Your objective:
The answer must be an exact transcription of every record.

═══ Extracted material

Lemma set_goal_inv t to by_ t' :
  Task.set_goal t to by_ = Ok t' →
  Task.dependencies_editable t = true ∧
  ((Task.goal_id t = Destination.id <$> to ∧ t' = t) ∨
   (Task.goal_id t ≠ Destination.id <$> to ∧
    ∃ own own_by,
      (own, own_by) = match Task.priority_kept_on_move t to by_ with
        | Some kept => (Some kept, Some PriorityBy.Human)
        | None => (Task.own_priority t, Task.own_priority_by t) end ∧
      Task.own_priority t' = own ∧ Task.own_priority_by t' = own_by ∧
      Task.goal_id t' = Destination.id <$> to ∧
      Task.goal_priority t' = Destination.priority <$> to ∧
      Task.goal_priority_by t' = Destination.priority_by <$> to ∧
      (Task.priority t', Task.priority_source t')
        = base_priority own (Destination.priority <$> to) ∧
      Task.priority_by t' = priority_by_effective own own_by (Destination.priority_by <$> to) ∧
      Task.id t' = Task.id t ∧ Task.title t' = Task.title t ∧ Task.status t' = Task.status t ∧
      Task.worker t' = Task.worker t ∧ Task.named_mode t' = Task.named_mode t ∧
      Task.required_evidence t' = Task.required_evidence t ∧ Task.paths t' = Task.paths t)).
Proof.
  unfold Task.set_goal, Task.require_editable. intros Hok. res_inv. split; [done|].
  case_bool_decide as Hg; [left; by res_inv|right]. split; [done|].
  destruct (Task.priority_kept_on_move t to by_) as [kept|]; simpl in *;
    [|destruct (base_priority (Task.own_priority t) (Destination.priority <$> to)) as [p s] eqn:Hb];
    res_inv; eexists _, _; split_and!; simpl; rewrite ?Hb; reflexivity.
Qed.

Lemma task_edit_inv t e t' :
  Task.edit t e = Ok t' →
  TaskEdit.validate e = Ok tt ∧ status_content_editable (Task.status t) = true ∧
  Worker.with_ (Task.worker t) (TaskEdit.provider e) (TaskEdit.worker_mode e)
    = Ok (Task.worker t') ∧
  Task.named_mode t' = match TaskEdit.provider e, TaskEdit.worker_mode e with
    | _, Some mode => Some mode | Some _, None => None | None, None => Task.named_mode t end ∧
  Task.title t' = unwrap_or (TaskEdit.title e) (Task.title t) ∧
  Task.required_evidence t' = match TaskEdit.required_evidence e with
    | Some checks => dedup_onto [] checks | None => Task.required_evidence t end ∧
  Task.paths t' = match TaskEdit.paths e with
    | Some globs => Scope.dedup_globs globs | None => Task.paths t end ∧
  Task.id t' = Task.id t ∧ Task.status t' = Task.status t ∧ Task.goal_id t' = Task.goal_id t ∧
  Task.priority t' = Task.priority t ∧ Task.priority_source t' = Task.priority_source t ∧
  Task.priority_by t' = Task.priority_by t ∧
  Task.own_priority t' = Task.own_priority t ∧ Task.goal_priority t' = Task.goal_priority t ∧
  Task.own_priority_by t' = Task.own_priority_by t ∧
  Task.goal_priority_by t' = Task.goal_priority_by t.
Proof.
  unfold Task.edit. intros Hok. apply bind_Ok in Hok as ([] & Hv & Hok).
  apply bind_Ok in Hok as ([] & Hs & Hok). apply require_Ok in Hs.
  apply bind_Ok in Hok as (w & Hw & Hok). injection Hok as <-.
  destruct (TaskEdit.provider e), (TaskEdit.worker_mode e); simpl in *; split_and!; done.
Qed.
(** A refused command leaves the reason every caller reads: the status it
    found, the run's own. *)
Theorem run_refusal_names_status o r e :
  RunInv.apply o r = Err e →
  ∃ operation, e = DomainError.RunTransitionNotAllowed (TaskRun.status r) operation.
Proof.
  intros Herr. destruct o; simpl in Herr; RunInv.open_command Herr; unfold require in Herr;
    try discriminate; repeat (case_match; simpl in Herr; try discriminate); injection Herr as <-; eauto.
Qed.

Lemma run_refusal_names_status_witness :
  RunInv.apply RunInv.BeginIntegration sample_run
  = Err (DomainError.RunTransitionNotAllowed RunStatus.Claimed "integrate") ∧
  ∃ operation, DomainError.RunTransitionNotAllowed RunStatus.Claimed "integrate"
    = DomainError.RunTransitionNotAllowed (TaskRun.status sample_run) operation.
Proof.
  split; [reflexivity|].
  apply (run_refusal_names_status RunInv.BeginIntegration sample_run). reflexivity.
Defined.

(** A run that landed, closed as satisfied or was replaced is over: no
    sequence of commands moves it to another status. *)
Theorem ended_run_stays r ops r' :
  RunInv.successors (TaskRun.status r) = [] → RunInv.run ops r = Ok r' →
  TaskRun.status r' = TaskRun.status r.
Proof.
  intros Hend Hrun.
  apply (RunInv.run_run_invariant (λ x, TaskRun.status x = TaskRun.status r) ops r); [|done|done].
  intros o x x' Hx Hok. apply RunInv.apply_target in Hok as [-> Ht]. rewrite Hx in *.
  destruct Ht as [->|Hin]; [done|]. rewrite Hend in Hin. by apply not_elem_of_nil in Hin.
Qed.

Lemma ended_run_stays_witness :
  ∃ r', RunInv.run [RunInv.Abandon "cleanup"; RunInv.RecordCleanupFailure "branch"]
          (sample_run <| TaskRun.status := RunStatus.Integrated |>) = Ok r' ∧
    TaskRun.status r' = RunStatus.Integrated.
Proof.
  eexists. split; [reflexivity|].
  refine (ended_run_stays (sample_run <| TaskRun.status := RunStatus.Integrated |>)
    [RunInv.Abandon "cleanup"; RunInv.RecordCleanupFailure "branch"] _ _ _); reflexivity.
Defined.

(** A run claimed for a task keeps its shape through any sequence of
    commands: while claimed nothing is provisioned, while starting or running
    every path of its plan is there, once integrated it names the landed
    commit, closed as satisfied it names none, and a session is recorded as
    closed only when there was one. *)
Theorem run_wf_throughout id task base claimed_at r ops r' :
  TaskRun.new id task base claimed_at = Ok r → RunInv.run ops r = Ok r' → RunInv.wf r'.
Proof.
  intros [Hwf _]%RunInv.run_new_wf Hrun.
  by eapply (RunInv.run_run_invariant RunInv.wf); eauto using RunInv.run_apply_wf.
Qed.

══════

Solution:
Lemma set_goal_inv t to by_ t' :
  Task.set_goal t to by_ = Ok t' →
  Task.dependencies_editable t = true ∧
  ((Task.goal_id t = Destination.id <$> to ∧ t' = t) ∨
   (Task.goal_id t ≠ Destination.id <$> to ∧
    ∃ own own_by,
      (own, own_by) = match Task.priority_kept_on_move t to by_ with
        | Some kept => (Some kept, Some PriorityBy.Human)
        | None => (Task.own_priority t, Task.own_priority_by t) end ∧
      Task.own_priority t' = own ∧ Task.own_priority_by t' = own_by ∧
      Task.goal_id t' = Destination.id <$> to ∧
      Task.goal_priority t' = Destination.priority <$> to ∧
      Task.goal_priority_by t' = Destination.priority_by <$> to ∧
      (Task.priority t', Task.priority_source t')
        = base_priority own (Destination.priority <$> to) ∧
      Task.priority_by t' = priority_by_effective own own_by (Destination.priority_by <$> to) ∧
      Task.id t' = Task.id t ∧ Task.title t' = Task.title t ∧ Task.status t' = Task.status t ∧
      Task.worker t' = Task.worker t ∧ Task.named_mode t' = Task.named_mode t ∧
      Task.required_evidence t' = Task.required_evidence t ∧ Task.paths t' = Task.paths t)).
Proof.
  unfold Task.set_goal, Task.require_editable. intros Hok. res_inv. split; [done|].
  case_bool_decide as Hg; [left; by res_inv|right]. split; [done|].
  destruct (Task.priority_kept_on_move t to by_) as [kept|]; simpl in *;
    [|destruct (base_priority (Task.own_priority t) (Destination.priority <$> to)) as [p s] eqn:Hb];
    res_inv; eexists _, _; split_and!; simpl; rewrite ?Hb; reflexivity.
Qed.

Lemma task_edit_inv t e t' :
  Task.edit t e = Ok t' →
  TaskEdit.validate e = Ok tt ∧ status_content_editable (Task.status t) = true ∧
  Worker.with_ (Task.worker t) (TaskEdit.provider e) (TaskEdit.worker_mode e)
    = Ok (Task.worker t') ∧
  Task.named_mode t' = match TaskEdit.provider e, TaskEdit.worker_mode e with
    | _, Some mode => Some mode | Some _, None => None | None, None => Task.named_mode t end ∧
  Task.title t' = unwrap_or (TaskEdit.title e) (Task.title t) ∧
  Task.required_evidence t' = match TaskEdit.required_evidence e with
    | Some checks => dedup_onto [] checks | None => Task.required_evidence t end ∧
  Task.paths t' = match TaskEdit.paths e with
    | Some globs => Scope.dedup_globs globs | None => Task.paths t end ∧
  Task.id t' = Task.id t ∧ Task.status t' = Task.status t ∧ Task.goal_id t' = Task.goal_id t ∧
  Task.priority t' = Task.priority t ∧ Task.priority_source t' = Task.priority_source t ∧
  Task.priority_by t' = Task.priority_by t ∧
  Task.own_priority t' = Task.own_priority t ∧ Task.goal_priority t' = Task.goal_priority t ∧
  Task.own_priority_by t' = Task.own_priority_by t ∧
  Task.goal_priority_by t' = Task.goal_priority_by t.
Proof.
  unfold Task.edit. intros Hok. apply bind_Ok in Hok as ([] & Hv & Hok).
  apply bind_Ok in Hok as ([] & Hs & Hok). apply require_Ok in Hs.
  apply bind_Ok in Hok as (w & Hw & Hok). injection Hok as <-.
  destruct (TaskEdit.provider e), (TaskEdit.worker_mode e); simpl in *; split_and!; done.
Qed.
(** A refused command leaves the reason every caller reads: the status it
    found, the run's own. *)
Theorem run_refusal_names_status o r e :
  RunInv.apply o r = Err e →
  ∃ operation, e = DomainError.RunTransitionNotAllowed (TaskRun.status r) operation.
Proof.
  intros Herr. destruct o; simpl in Herr; RunInv.open_command Herr; unfold require in Herr;
    try discriminate; repeat (case_match; simpl in Herr; try discriminate); injection Herr as <-; eauto.
Qed.

Lemma run_refusal_names_status_witness :
  RunInv.apply RunInv.BeginIntegration sample_run
  = Err (DomainError.RunTransitionNotAllowed RunStatus.Claimed "integrate") ∧
  ∃ operation, DomainError.RunTransitionNotAllowed RunStatus.Claimed "integrate"
    = DomainError.RunTransitionNotAllowed (TaskRun.status sample_run) operation.
Proof.
  split; [reflexivity|].
  apply (run_refusal_names_status RunInv.BeginIntegration sample_run). reflexivity.
Defined.

(** A run that landed, closed as satisfied or was replaced is over: no
    sequence of commands moves it to another status. *)
Theorem ended_run_stays r ops r' :
  RunInv.successors (TaskRun.status r) = [] → RunInv.run ops r = Ok r' →
  TaskRun.status r' = TaskRun.status r.
Proof.
  intros Hend Hrun.
  apply (RunInv.run_run_invariant (λ x, TaskRun.status x = TaskRun.status r) ops r); [|done|done].
  intros o x x' Hx Hok. apply RunInv.apply_target in Hok as [-> Ht]. rewrite Hx in *.
  destruct Ht as [->|Hin]; [done|]. rewrite Hend in Hin. by apply not_elem_of_nil in Hin.
Qed.

Lemma ended_run_stays_witness :
  ∃ r', RunInv.run [RunInv.Abandon "cleanup"; RunInv.RecordCleanupFailure "branch"]
          (sample_run <| TaskRun.status := RunStatus.Integrated |>) = Ok r' ∧
    TaskRun.status r' = RunStatus.Integrated.
Proof.
  eexists. split; [reflexivity|].
  refine (ended_run_stays (sample_run <| TaskRun.status := RunStatus.Integrated |>)
    [RunInv.Abandon "cleanup"; RunInv.RecordCleanupFailure "branch"] _ _ _); reflexivity.
Defined.

(** A run claimed for a task keeps its shape through any sequence of
    commands: while claimed nothing is provisioned, while starting or running
    every path of its plan is there, once integrated it names the landed
    commit, closed as satisfied it names none, and a session is recorded as
    closed only when there was one. *)
Theorem run_wf_throughout id task base claimed_at r ops r' :
  TaskRun.new id task base claimed_at = Ok r → RunInv.run ops r = Ok r' → RunInv.wf r'.
Proof.
  intros [Hwf _]%RunInv.run_new_wf Hrun.
  by eapply (RunInv.run_run_invariant RunInv.wf); eauto using RunInv.run_apply_wf.
Qed.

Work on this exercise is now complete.